If you remember, I was waiting to see my surgeon to have my neck nodes looked at. It was meant to be Friday but my surgeon was poorly, and so my appointment was moved to Tuesday. However, last Thursday night I was having a rummage around. I’d seen my GP who couldn’t feel any other nodes, but I thought I’d double check. And I found a couple of large lymph nodes in my right armpit (the other side to my original breast cancer). And this worried me a lot more than the neck nodes.
The most obvious logical explanation is that they’re all a delayed reaction to a bad cold I had over Christmas, but I’m a worrier and I imagine the worst, unlike my husband who always looks for the positive in things. On Friday I had to drive up to Sheffield to speak to @SheffSurgSoc and give a key note lecture at their 5th National Surgical Conference for Foundation and Student Doctors on the Saturday. No pressure…. Now I love speaking and enjoy being able to take the audience on a journey with me, making them laugh, then cry, and hopefully end up inspiring them. But it was really, really hard when part of me was worrying about my nodes.
Ross and I
I had told the amazing Ross Fisher (@ffolliet), my presentation guru and honorary @SheffSurgSoc president, and he was wonderful. He gave me a hug and a double G&T, and it was great knowing that at least one person in the audience knew what I was going through. The talk was a huge success. I was a bit concerned as it was the 3rd different talk I’d given in 8 days, and I was just glad that I didn’t start talking about health technology instead of breaking bad news.
Back in the breast clinic
Anyway, Tuesday came, and I was remarkably calm. My surgeon examined me and could feel the nodes, and then she arranged for an ultrasound of my neck and armpit. The sheer relief of someone else feeling what I was feeling, and more importantly for me, being independently concerned, was all I needed. Even though I’m a doctor and a breast surgeon, I don’t want to be a bother to my own doctors unnecessarily. It’s very hard to accept the patient role and not diagnose myself.

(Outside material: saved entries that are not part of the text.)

(** * ChronoTerra: the globe script [src/script.js]

    A shallow embedding of the script that drives the rotatable, zoomable
    globe: the zoom buttons, the texture loader and the era table, the
    pointer and touch handlers with their momentum, and the animation
    frame.

    JavaScript numbers are IEEE 754 binary64 values; they are modelled by
    Rocq's primitive [float]s, whose operations are the same binary64
    operations, so every handler below computes exactly what the script
    computes.  The three.js objects the script mutates ([camera.position.z],
    [earth.rotation], [earth.material]) are fields of the state; the calls
    the script makes into three.js, the DOM and the console are recorded in
    the order they happen. *)

From Stdlib Require Import ZArith Floats Lia Bool List.
From stdpp Require Import gmap strings.

Set Warnings "-inexact-float".

Local Open Scope float_scope.

(** ** JavaScript numbers and the [Math] built-ins the script calls *)

Definition is_pos_zero (x : float) : bool :=
  match classify x with PZero => true | _ => false end.

Definition is_neg_zero (x : float) : bool :=
  match classify x with NZero => true | _ => false end.

Module Math.

(** [Math.max(...values)]: NaN if any argument is NaN; otherwise the scan
    of ECMAScript, which starts from -Infinity and prefers +0 to -0. *)
Definition max (values : list float) : float :=
  if existsb is_nan values then nan
  else fold_left
         (fun highest number =>
            if is_pos_zero number && is_neg_zero highest then number
            else if highest <? number then number else highest)
         values neg_infinity.

(** [Math.min(...values)]: the dual scan, from +Infinity, preferring -0. *)
Definition min (values : list float) : float :=
  if existsb is_nan values then nan
  else fold_left
         (fun lowest number =>
            if is_neg_zero number && is_pos_zero lowest then number
            else if number <? lowest then number else lowest)
         values infinity.

Definition abs (x : float) : float := PrimFloat.abs x.

End Math.

(** ** JavaScript values and property lookup on an object literal *)

(** The values a property read on [eraTextures] can produce: a string (an
    own property), a built-in object or function (a property inherited from
    [Object.prototype]), or [undefined]. *)
Inductive Value :=
| undefined
| Str (s : string)
| Builtin (name : string).

(** [ToBoolean], as the [if] of the era handler applies it. *)
Definition ToBoolean (v : Value) : bool :=
  match v with
  | undefined => false
  | Str s => negb (String.eqb s "")
  | Builtin _ => true
  end.

(** The properties every object literal inherits from [Object.prototype]. *)
Definition Object_prototype : gmap string Value :=
  {[ "constructor" := Builtin "Object";
     "hasOwnProperty" := Builtin "Object.prototype.hasOwnProperty";
     "isPrototypeOf" := Builtin "Object.prototype.isPrototypeOf";
     "propertyIsEnumerable" := Builtin "Object.prototype.propertyIsEnumerable";
     "toLocaleString" := Builtin "Object.prototype.toLocaleString";
     "toString" := Builtin "Object.prototype.toString";
     "valueOf" := Builtin "Object.prototype.valueOf";
     "__proto__" := Builtin "Object.prototype";
     "__defineGetter__" := Builtin "Object.prototype.__defineGetter__";
     "__defineSetter__" := Builtin "Object.prototype.__defineSetter__";
     "__lookupGetter__" := Builtin "Object.prototype.__lookupGetter__";
     "__lookupSetter__" := Builtin "Object.prototype.__lookupSetter__" ]}.

(** [obj[key]] for an object literal [obj] with string-valued own
    properties: the own property if there is one, else the inherited one,
    else [undefined]. *)
Definition Get (own : gmap string string) (key : string) : Value :=
  match own !! key with
  | Some s => Str s
  | None =>
      match Object_prototype !! key with
      | Some v => v
      | None => undefined
      end
  end.

(** ** The state of the script *)

Record Point := { x : float; y : float }.

(** A decoded image handed to the success callback by the texture loader. *)
Inductive Texture := Image (source : string).

(** Calls the script makes into three.js, the DOM and the console. *)
Inductive Call :=
| textureLoader_load (url : Value)
| console_error (message : string) (error : string)
| renderer_render
| renderer_setSize (width height : float)
| camera_updateProjectionMatrix
| requestAnimationFrame
| preventDefault
| uncaught_TypeError.

(** The variables of the script and the properties of the three.js objects
    it writes, under their names in the script ([camera.position.z] is
    [camera_position_z], and so on).  The colour is the hexadecimal value
    handed to [color.set]; [needsUpdate] is the flag as the script sets it;
    [calls] lists the calls made so far, oldest first. *)
Record State := {
  currentZoom : float;
  camera_position_z : float;
  camera_aspect : float;
  earth_rotation_x : float;
  earth_rotation_y : float;
  earth_material_color : Z;
  earth_material_map : option Texture;
  earth_material_needsUpdate : bool;
  isDragging : bool;
  previousMousePosition : Point;
  momentumX : float;
  momentumY : float;
  calls : list Call
}.

Definition set_currentZoom v s :=
  {| currentZoom := v; camera_position_z := camera_position_z s;
     camera_aspect := camera_aspect s;
     earth_rotation_x := earth_rotation_x s; earth_rotation_y := earth_rotation_y s;
     earth_material_color := earth_material_color s;
     earth_material_map := earth_material_map s;
     earth_material_needsUpdate := earth_material_needsUpdate s;
     isDragging := isDragging s; previousMousePosition := previousMousePosition s;
     momentumX := momentumX s; momentumY := momentumY s; calls := calls s |}.

Definition set_camera_position_z v s :=
  {| currentZoom := currentZoom s; camera_position_z := v;
     camera_aspect := camera_aspect s;
     earth_rotation_x := earth_rotation_x s; earth_rotation_y := earth_rotation_y s;
     earth_material_color := earth_material_color s;
     earth_material_map := earth_material_map s;
     earth_material_needsUpdate := earth_material_needsUpdate s;
     isDragging := isDragging s; previousMousePosition := previousMousePosition s;
     momentumX := momentumX s; momentumY := momentumY s; calls := calls s |}.

Definition set_camera_aspect v s :=
  {| currentZoom := currentZoom s; camera_position_z := camera_position_z s;
     camera_aspect := v;
     earth_rotation_x := earth_rotation_x s; earth_rotation_y := earth_rotation_y s;
     earth_material_color := earth_material_color s;
     earth_material_map := earth_material_map s;
     earth_material_needsUpdate := earth_material_needsUpdate s;
     isDragging := isDragging s; previousMousePosition := previousMousePosition s;
     momentumX := momentumX s; momentumY := momentumY s; calls := calls s |}.

Definition set_earth_rotation_x v s :=
  {| currentZoom := currentZoom s; camera_position_z := camera_position_z s;
     camera_aspect := camera_aspect s;
     earth_rotation_x := v; earth_rotation_y := earth_rotation_y s;
     earth_material_color := earth_material_color s;
     earth_material_map := earth_material_map s;
     earth_material_needsUpdate := earth_material_needsUpdate s;
     isDragging := isDragging s; previousMousePosition := previousMousePosition s;
     momentumX := momentumX s; momentumY := momentumY s; calls := calls s |}.

Definition set_earth_rotation_y v s :=
  {| currentZoom := currentZoom s; camera_position_z := camera_position_z s;
     camera_aspect := camera_aspect s;
     earth_rotation_x := earth_rotation_x s; earth_rotation_y := v;
     earth_material_color := earth_material_color s;
     earth_material_map := earth_material_map s;
     earth_material_needsUpdate := earth_material_needsUpdate s;
     isDragging := isDragging s; previousMousePosition := previousMousePosition s;
     momentumX := momentumX s; momentumY := momentumY s; calls := calls s |}.

Definition set_earth_material_color v s :=
  {| currentZoom := currentZoom s; camera_position_z := camera_position_z s;
     camera_aspect := camera_aspect s;
     earth_rotation_x := earth_rotation_x s; earth_rotation_y := earth_rotation_y s;
     earth_material_color := v;
     earth_material_map := earth_material_map s;
     earth_material_needsUpdate := earth_material_needsUpdate s;
     isDragging := isDragging s; previousMousePosition := previousMousePosition s;
     momentumX := momentumX s; momentumY := momentumY s; calls := calls s |}.

Definition set_earth_material_map v s :=
  {| currentZoom := currentZoom s; camera_position_z := camera_position_z s;
     camera_aspect := camera_aspect s;
     earth_rotation_x := earth_rotation_x s; earth_rotation_y := earth_rotation_y s;
     earth_material_color := earth_material_color s;
     earth_material_map := v;
     earth_material_needsUpdate := earth_material_needsUpdate s;
     isDragging := isDragging s; previousMousePosition := previousMousePosition s;
     momentumX := momentumX s; momentumY := momentumY s; calls := calls s |}.

Definition set_earth_material_needsUpdate v s :=
  {| currentZoom := currentZoom s; camera_position_z := camera_position_z s;
     camera_aspect := camera_aspect s;
     earth_rotation_x := earth_rotation_x s; earth_rotation_y := earth_rotation_y s;
     earth_material_color := earth_material_color s;
     earth_material_map := earth_material_map s;
     earth_material_needsUpdate := v;
     isDragging := isDragging s; previousMousePosition := previousMousePosition s;
     momentumX := momentumX s; momentumY := momentumY s; calls := calls s |}.

Definition set_isDragging v s :=
  {| currentZoom := currentZoom s; camera_position_z := camera_position_z s;
     camera_aspect := camera_aspect s;
     earth_rotation_x := earth_rotation_x s; earth_rotation_y := earth_rotation_y s;
     earth_material_color := earth_material_color s;
     earth_material_map := earth_material_map s;
     earth_material_needsUpdate := earth_material_needsUpdate s;
     isDragging := v; previousMousePosition := previousMousePosition s;
     momentumX := momentumX s; momentumY := momentumY s; calls := calls s |}.

Definition set_previousMousePosition v s :=
  {| currentZoom := currentZoom s; camera_position_z := camera_position_z s;
     camera_aspect := camera_aspect s;
     earth_rotation_x := earth_rotation_x s; earth_rotation_y := earth_rotation_y s;
     earth_material_color := earth_material_color s;
     earth_material_map := earth_material_map s;
     earth_material_needsUpdate := earth_material_needsUpdate s;
     isDragging := isDragging s; previousMousePosition := v;
     momentumX := momentumX s; momentumY := momentumY s; calls := calls s |}.

Definition set_momentumX v s :=
  {| currentZoom := currentZoom s; camera_position_z := camera_position_z s;
     camera_aspect := camera_aspect s;
     earth_rotation_x := earth_rotation_x s; earth_rotation_y := earth_rotation_y s;
     earth_material_color := earth_material_color s;
     earth_material_map := earth_material_map s;
     earth_material_needsUpdate := earth_material_needsUpdate s;
     isDragging := isDragging s; previousMousePosition := previousMousePosition s;
     momentumX := v; momentumY := momentumY s; calls := calls s |}.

The ultrasound showed that my neck looked OK, but one of my armpit nodes was a bit chunky. This is code for – it’s bigger than it should be and we can’t tell why, NOT that it’s suspicious for cancer. And this all fits with it probably being just a reaction to the bad cold I had. They took 2 biopsies from the node and this time the local anaesthetic didn’t hurt at all. I was more upset that I couldn’t go swimming the next morning because I had to keep the dressing dry for 24 hours.
Today I had a CT scan (just to be on the safe side), and I got to relive the joys of the contrast that is injected into your veins to make things show up on the scan. You get a metallic taste in your mouth and then you really feel like you’ve wet yourself. You feel this warm flush deep in your pelvis and I had to stop and remind myself that I hadn’t just wet the bed.

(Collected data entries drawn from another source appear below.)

(** lines 132 to 143, the same for [key], declared at line 93. *)
Definition key_step (baseName : string) (input : gmap string json)
    (outs : list outputFile) : M (list outputFile) :=
  key ← match input !! "key" with
        | Some contents => assert_string contents
        | None =>
            match input !! "private_key" with
            | Some contents => assert_string contents
            | None => mret EmptyString
            end
        end;
  if decide (key ≠ EmptyString) then
    mret (outs ++ [ {| Filename := baseName +:+ "-key.pem";
                       Contents := key;
                       IsBinary := false;
                       Perms := oct 6 0 0 |} ])
  else mret outs.

(** lines 145 to 153: no alias, and no test of the string found. *)
Definition encrypted_key_step (baseName : string) (input : gmap string json)
    (outs : list outputFile) : M (list outputFile) :=
  match input !! "encrypted_key" with
  | Some contents =>
      encKey ← assert_string contents;
      mret (outs ++ [ {| Filename := baseName +:+ "-key.enc";
                         Contents := encKey;
                         IsBinary := true;
                         Perms := oct 6 0 0 |} ])
  | None => mret outs
  end.

(** lines 155 to 166, as for the certificate, with [csr] of line 94. *)
Definition csr_step (baseName : string) (input : gmap string json)
    (outs : list outputFile) : M (list outputFile) :=
  csr ← match input !! "csr" with
        | Some contents => assert_string contents
        | None =>
            match input !! "certificate_request" with
            | Some contents => assert_string contents
            | None => mret EmptyString
            end
        end;
  if decide (csr ≠ EmptyString) then
    mret (outs ++ [ {| Filename := baseName +:+ ".csr";
                       Contents := csr;
                       IsBinary := false;
                       Perms := oct 6 4 4 |} ])
  else mret outs.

I get the results in a week, and strangely, at the moment, I’m not worried. I’m relieved that I wasn’t wasting anyone’s time, and that they’re concerned enough to investigate things. My wonderful breast team are the ones doing the worrying for me. I can’t change what the results will show, and will deal with whatever the outcome is.
How do you know when to worry?
But what should you be looking for after a diagnosis of breast cancer? Well, the fabulous Jo Taylor of @abcdiagnosis has this great infographic on her website that can help.
If you have any of these signs and they’ve been there for 2-4 weeks and you can’t explain them, go and see your GP or call your breast care nurse. I’ve had to learn that it’s not my job to worry in silence. I’ve had cancer, for god’s sake and if I think somethings’s not right, I need to see someone to get it looked at. Even if that means seeing my GP every 3-4 months with a new symptom. Having cancer changes everything, and this is not a time to sit on things. All of our weird symptoms may turn out to be harmless, but the mental stress / anxiety / fear of worrying is not good for our health. It will drive us and our partners crazy. So this is my plea. Don’t wait – get someone to investigate.